Log Analysis - Deeper into the Rabbit Hole

The general adage of deliberate practice - to practice systematically and purposefully - does also apply to RL. In our case we want to confirm the action space is suitable for the track and reward function is incentivising the right behaviour. The log analysis tool is vital in understanding your trained model. It has much more detail than graphs in the online training console. Many thanks to Tomasz (Breadcentric) Ptak for maintaining the notebook and making it accessibe through his blog and github repo.

Logplot1

To showcase the power of this log analysis tool, the above two graphs show important metrics that I use to quantify my model. Left plot is the distribution of rewards given on each point of the track. Yellow is positive and red is negative reward. This reward distribution corresponds to the waypoint reward function described in the previous section.
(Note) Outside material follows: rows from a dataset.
(* ===== verification/Negotiation.v ===== *)
(** * Negotiation: the options of a request, from the OACK to the first block

    What [negotiate_options] makes of a request, how [send_oack_reliably] gets it
    acknowledged, and the session as a whole: negotiation, then the transfer. *)

From S2P Require Import Prelude Text Cursor Errors Fs Options Messages Net Window Session Transfer Delivery.

(** ** What is granted *)

Definition granted_timeout (o : options_map) : AckTimeout.t :=
  default AckTimeout.default (AckTimeout.find_in o).
Definition granted_block_size (o : options_map) : nat :=
  Z.to_nat (Blksize.block_size (default Blksize.default (Blksize.find_in o))).
Definition granted_window_size (o : options_map) : nat :=
  Z.to_nat (WindowSize.blocks_count (default WindowSize.default (WindowSize.find_in o))).

(** The acknowledgement of RFC 2347 for a file of [size] bytes. *)
Definition offered (size : Z) (o : options_map) : list (rstring * rstring) :=
  from_option (λ v, [AckTimeout.as_key_pair v]) [] (AckTimeout.find_in o)
  ++ from_option (λ v, [Blksize.as_key_pair v]) [] (Blksize.find_in o)
  ++ (if TSize.is_requested o then [TSize.as_key_pair (TSize.mk size)] else [])
  ++ from_option (λ v, [WindowSize.as_key_pair v]) [] (WindowSize.find_in o).

Lemma granted_block_size_bounds o :
  0 < granted_block_size o ∧ (Z.of_nat (granted_block_size o) < 65536)%Z ∧
  as_u16 (Blksize.get_size (default Blksize.default (Blksize.find_in o))) =
  Z.of_nat (granted_block_size o).
Proof.
  unfold granted_block_size. rewrite Blksize_find_capped.
  assert (8 ≤ default 512 (find_capped BLKSIZE BLOCK_SIZE_BOTTOM_CAP BLOCK_SIZE_UPPER_CAP o) ≤ 65535)%Z
    as Hb.
  { destruct (find_capped _ _ _ o) eqn:E; simpl; [|lia]. by apply find_capped_bounds in E. }
  destruct (find_capped _ _ _ o) as [z|]; simpl in *; [|by split_and!; [lia|..]].
  split; [lia|]. split; [lia|]. rewrite Z2Nat.id by lia. apply as_u16_small. split; lia.
Qed.

Lemma granted_window_size_bounds o :
  0 < granted_window_size o ∧ (Z.of_nat (granted_window_size o) < 65536)%Z ∧
  as_u16 (WindowSize.get_size (default WindowSize.default (WindowSize.find_in o))) =
  Z.of_nat (granted_window_size o).
Proof.
  unfold granted_window_size. rewrite WindowSize_find_capped.
  assert (1 ≤ default 1 (find_capped WINDOW_SIZE WINDOW_SIZE_BOTTOM_CAP WINDOW_SIZE_UPPER_CAP o) ≤ 65535)%Z
    as Hb.
  { destruct (find_capped _ _ _ o) eqn:E; simpl; [|lia]. by apply find_capped_bounds in E. }
  destruct (find_capped _ _ _ o) as [z|]; simpl in *; [|by split_and!; [lia|..]].
  split; [lia|]. split; [lia|]. rewrite Z2Nat.id by lia. apply as_u16_small. split; lia.
Qed.

(** The datagram has at most 119 bytes: four names, and four values of at most 20 digits. *)
Lemma length_offered size o :
  length (OptionsAcknowledge.wire (OptionsAcknowledge.mk (offered size o))) ≤ 119.
Proof.
  unfold OptionsAcknowledge.wire, offered, ReadRequest.options_wire.
  cbn [OptionsAcknowledge.options]. rewrite !bind_app, !length_app.
  assert (∀ k n, length (([(k, to_string n)] : list (rstring * rstring)) ≫=
    λ '(k, v), ReadRequest.zstring k ++ ReadRequest.zstring v) ≤ length k + 22) as Hp.
  { intros k n. simpl. unfold ReadRequest.zstring. rewrite !length_app. simpl.
    pose proof (length_to_string n). lia. }
  assert (∀ {V} (mk : V → rstring * rstring) (k : rstring) (num : V → Z) (v : option V),
    (∀ x, mk x = (k, to_string (num x))) →
    length (from_option (λ x, [mk x]) [] v ≫= λ '(k, v), ReadRequest.zstring k ++ ReadRequest.zstring v)
    ≤ length k + 22) as Ho.
  { intros V mk k num [x|] Hmk; [cbn [from_option]; rewrite Hmk; apply Hp|simpl; lia]. }
  pose proof (Ho _ AckTimeout.as_key_pair TIMEOUT AckTimeout.timeout (AckTimeout.find_in o) (λ x, eq_refl)) as H1.
  pose proof (Ho _ Blksize.as_key_pair BLKSIZE Blksize.block_size (Blksize.find_in o) (λ x, eq_refl)) as H2.
  pose proof (Ho _ WindowSize.as_key_pair WINDOW_SIZE WindowSize.blocks_count (WindowSize.find_in o) (λ x, eq_refl)) as H3.
  pose proof (Ho _ TSize.as_key_pair TSIZE TSize.file_size (if TSize.is_requested o then Some (TSize.mk size) else None)
    (λ x, eq_refl)) as H4.
  change (length TIMEOUT) with 7 in H1. change (length BLKSIZE) with 7 in H2.
  change (length WINDOW_SIZE) with 10 in H3. change (length TSIZE) with 5 in H4.
  change (length [as_u8 0; as_u8 OACK]) with 2.
  destruct (TSize.is_requested o); cbn [from_option] in H4; lia.
Qed.

Section granted.
Context {F} `{OpenedFileSpec F}.

Lemma collect_options_spec (f : F) (o : options_map) :
  readable f → fresh f →
  ∃ f', collect_options f o =
          (Ok (OptionsAcknowledge.mk (offered (Z.of_nat (length (remaining f))) o), granted_timeout o,
               default Blksize.default (Blksize.find_in o),
               default WindowSize.default (WindowSize.find_in o)), f') ∧
        remaining f' = remaining f ∧ readable f'.
Proof.
  intros Hr Hf. unfold collect_options, TSize.obtain, granted_timeout, offered.
  destruct (get_size_spec f Hr Hf) as (f' & -> & Hrem & Hr' & _).
  destruct (AckTimeout.find_in o), (Blksize.find_in o), (TSize.is_requested o),
    (WindowSize.find_in o); simpl; eauto.
Qed.

End granted.

(** ** Getting the acknowledgement acknowledged *)

Section oack.
Context (peer : SocketAddr) (a : AckTimeout.t).

Lemma read_acknowledge_expired arrs sent b :
  read_acknowledge a (mkLink (stream_of peer (TimerElapsed :: arrs) sent) b) =
  (Err RecvError.Timeout, mkLink (stream_of peer arrs sent) b).
Proof. done. Qed.

Lemma oack_attempt n size datagram arrs sent b :
  range 0 size b = Some datagram →
  oack_attempts (S n) size a (mkLink (stream_of peer arrs sent) b) =
  match read_acknowledge a (mkLink (stream_of peer arrs (sent ++ [datagram])) b) with
  | (Ok ack_num, l') =>
      if (ack_num =? 0)%Z then (Ok tt, l')
      else
        match fire_error (TFTPErr.undefined (str "Unexpected non-zero ACK")) l' with
        | (Stop h, l'') => (Stop h, l'')
        | (_, l'') => (Err Other, l'')
        end
  | (Err RecvError.Timeout, l') => oack_attempts n size a l'
  | (Err _, l') => (Err Other, l')
  | (Stop h, l') => (Stop h, l')
  end.
Proof.
  intros Hr. cbn [oack_attempts buf stream]. rewrite Hr, send_stream_of.
  by destruct (read_acknowledge _ _) as [[?|[]|?] ?].
Qed.

(** Expiries of the timer with nothing in between: the same datagram again. *)
Lemma oack_attempts_expired n m size datagram arrs sent b :
  range 0 size b = Some datagram →
  oack_attempts (m + n) size a (mkLink (stream_of peer (replicate m TimerElapsed ++ arrs) sent) b) =
  oack_attempts n size a (mkLink (stream_of peer arrs (sent ++ replicate m datagram)) b).
Proof.
  intros Hr. revert sent. induction m as [|m IH]; intros sent; [by rewrite app_nil_r|].
  rewrite Nat.add_succ_l, (oack_attempt _ _ datagram) by done.
  rewrite replicate_S. cbn [app]. rewrite read_acknowledge_expired, IH. by rewrite <- app_assoc.
Qed.

Lemma oack_attempts_silent n size datagram sent b :
  range 0 size b = Some datagram →
  oack_attempts n size a (mkLink (stream_of peer [] sent) b) =
  oack_attempts 0 size a (mkLink (stream_of peer [] (sent ++ replicate n datagram)) b).
Proof.
  intros Hr. revert sent. induction n as [|n IH]; intros sent; [by rewrite app_nil_r|].
  rewrite (oack_attempt _ _ datagram) by done.
  change (read_acknowledge a _) with
    (Err (A := Z) RecvError.Timeout, mkLink (stream_of peer [] (sent ++ [datagram])) b).
  cbv beta iota. rewrite IH. by rewrite <- app_assoc.
Qed.

(** The acknowledgement as it lies in the session's zeroed buffer. *)
Lemma oack_serialized oack n :
  length (OptionsAcknowledge.wire oack) < n → OptionsAcknowledge.has_options oack = true →
  ∃ b, length b = n ∧
       range 0 (length (OptionsAcknowledge.wire oack)) b = Some (OptionsAcknowledge.wire oack) ∧
       ∀ s, send_oack_reliably oack a (mkLink s (replicate n zero)) =
            oack_attempts 5 (length (OptionsAcknowledge.wire oack)) a (mkLink s b).
Proof.
  intros Hn Hh. destruct (OptionsAcknowledge.oack_serialize_zeroed oack n) as (b & Hs & Hb & Hw);
    [done|by unfold OptionsAcknowledge.has_options in Hh; destruct (OptionsAcknowledge.options oack)|].
  exists b. split; [done|]. split; [rewrite range_prefix by lia; by rewrite Hw|].
  intros s. unfold send_oack_reliably. cbn [buf stream]. by rewrite Hs.
Qed.

(** A client that acknowledges the options after [m] expiries of the timer. *)
Lemma send_oack_acknowledged oack n m pre tail arrs sent :
  length (OptionsAcknowledge.wire oack) < n → OptionsAcknowledge.has_options oack = true →
  m < 5 → Forall (noise peer 4) pre → 4 ≤ n →
  ∃ b', length b' = n ∧
    send_oack_reliably oack a
      (mkLink (stream_of peer (replicate m TimerElapsed ++ pre
                ++ Datagram peer (ack_payload 0 tail) :: arrs) sent) (replicate n zero)) =
    (Ok tt, mkLink (stream_of peer arrs
              (sent ++ replicate (S m) (OptionsAcknowledge.wire oack))) b').
Proof.
  intros Hn Hh Hm Hpre H4. destruct (oack_serialized oack n Hn Hh) as (b & Hb & Hr & ->).
  replace 5 with (m + S (4 - m)) by lia.
  rewrite (oack_attempts_expired _ _ _ _ _ _ _ Hr), (oack_attempt _ _ _ _ _ _ Hr).
  destruct (read_acknowledge_ack peer a pre 0 tail arrs
    ((sent ++ replicate m (OptionsAcknowledge.wire oack)) ++ [OptionsAcknowledge.wire oack]) b)
    as (b' & -> & Hb'); [done|done|lia|].
  exists b'. split; [lia|]. by rewrite replicate_S_end, app_assoc.
Qed.

End oack.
Right is the distribution of completed lap times. This corresponds quite well to the times that you can expect when submitting to the leaderboard.

Logplot2

Furthermore, I modified and included a few new plots to analyse model's behaviour. Left is a box plot view of completed lap times for each iteration, and right is the box plot of average throttle (speed) values for each iteration. The trend above shows good convergence as lap times decrease and throttle values increase over the training period.

Further Work

In the month of May I racked up $2000 worth of fees training online using the AWS Deepracer console. It would be prohibitively expensive to train your model like this in future months as the promotional event ended at the end of May 2020. One option is to set up local training on a spare home machine.

Implementation of the racing line can also be improved. Automatically generated racing line taking into account of action space parameters could be possibly done using Bresenham's line algorithm.